Mixing weights. When using a combination of instruction tuning datasets, appropriately tuning the mixing weights is important.

Takeaways

✅ Quality > quantity. As Zhou et al. (2023) observe, training on a small set of high-quality data outperforms instruction-tuning on larger, noisier data. Using more diverse prompts and quality filtering both improve performance.

🧑‍🎓 Imitation != mastery. Models that are instruction-tuned on ChatGPT-generated data mimic ChatGPT’s style (and may thus fool human raters!) but not its factuality (Gudibande et al., May 2023). They perform worse on standard benchmarks. Using stronger base models is the best way to address this.

🏛️ The stronger the base, the better. More powerful base models also produce stronger instruction-tuned models (Wang et al., June 2023).

🥇 Combination wins. Combining multiple instruction-tuning datasets results in the best average performance across tasks (Wang et al., June 2023). Dataset mixing and developing modular instruction-tuned models are thus important research directions.

Future Directions

Understanding instruction-tuning. While we have seen a proliferation of instruction-tuning datasets, we still lack a clear understanding of what makes a good instruction and good instruction–response pairs. There is much anecdotal knowledge when it comes to creating good model prompts—but to my knowledge it is unclear how instruction–following data can be created at scale in a more principled manner.

Improving data quality. To improve model performance, we need to develop more reliable methods to identify high-quality examples and filter out undesirable ones. In a similar vein, it is important to develop methods that allow us to identify how a particular instance affects model behavior and alignment at test time.

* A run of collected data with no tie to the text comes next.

(* ===== verification/MsgSession.v ===== *)
(** Model of the messages of sessions, spdmlib/src/message/key_exchange.rs, finish.rs,
    psk_exchange.rs, psk_finish.rs, heartbeat.rs, key_update.rs, end_session.rs and
    respond_if_ready.rs, and of error.rs and vendor.rs. *)

From S2P Require Import Prelude Config Codec Status Algo Protocol Crypto KeySchedule Buffers Session Context SpdmCodec Opaque MsgNegotiate MsgAuth.

(** ** Key exchange *)

Abbreviation KEY_EXCHANGE_REQUESTER_SESSION_POLICY_TERMINATION_POLICY_MASK := 1 (only parsing).
Abbreviation KEY_EXCHANGE_REQUESTER_SESSION_POLICY_TERMINATION_POLICY_VALUE := 1 (only parsing).

(*@ spdmlib/src/message/key_exchange.rs 20-29 SpdmKeyExchangeRequestPayload *)
Record SpdmKeyExchangeRequestPayload := {
  kq_measurement_summary_hash_type : SpdmMeasurementSummaryHashType;
  kq_slot_id : Z;
  kq_req_session_id : Z;
  kq_session_policy : Z;
  kq_random : bytes;
  kq_exchange : SpdmDheExchangeStruct;
  kq_opaque : SpdmOpaqueStruct;
}.

Module SpdmKeyExchangeMutAuthAttributes.
Abbreviation MUT_AUTH_REQ := 1 (only parsing).
Abbreviation MUT_AUTH_REQ_WITH_ENCAP_REQUEST := 2 (only parsing).
Abbreviation MUT_AUTH_REQ_WITH_GET_DIGESTS := 4 (only parsing).

(*@ spdmlib/src/message/key_exchange.rs 115-134 SpdmKeyExchangeMutAuthAttributes *)
Definition codec : Codec Z :=
  strict_flags_codec (flags_or [MUT_AUTH_REQ; MUT_AUTH_REQ_WITH_ENCAP_REQUEST;
    MUT_AUTH_REQ_WITH_GET_DIGESTS]).
End SpdmKeyExchangeMutAuthAttributes.

(*@ spdmlib/src/message/key_exchange.rs 136-148 SpdmKeyExchangeResponsePayload *)
Record SpdmKeyExchangeResponsePayload := {
  kp_heartbeat_period : Z;
  kp_rsp_session_id : Z;
  kp_mut_auth_req : Z;
  kp_req_slot_id : Z;
  kp_random : bytes;
  kp_exchange : SpdmDheExchangeStruct;
  kp_measurement_summary_hash : SpdmDigestStruct;
  kp_opaque : SpdmOpaqueStruct;
  kp_signature : SpdmSignatureStruct;
  kp_verify_data : SpdmDigestStruct;
}.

Evaluating instruction-tuned models. In light of the biases of both human and automatic evaluations, there is no clear gold standard for how to evaluate instruction-tuned models. Evaluating a model on a set of tests that can be efficiently and automatically evaluated is one way to side-step this issue, see LMentry (Efrat et al., ACL 2023), M2C (Hlavnova & Ruder, ACL 2023), IFEval (Zhou et al., Nov 2023), etc but these are restricted to a certain set of use cases. In general, it is crucial to design evaluations with a target application in mind.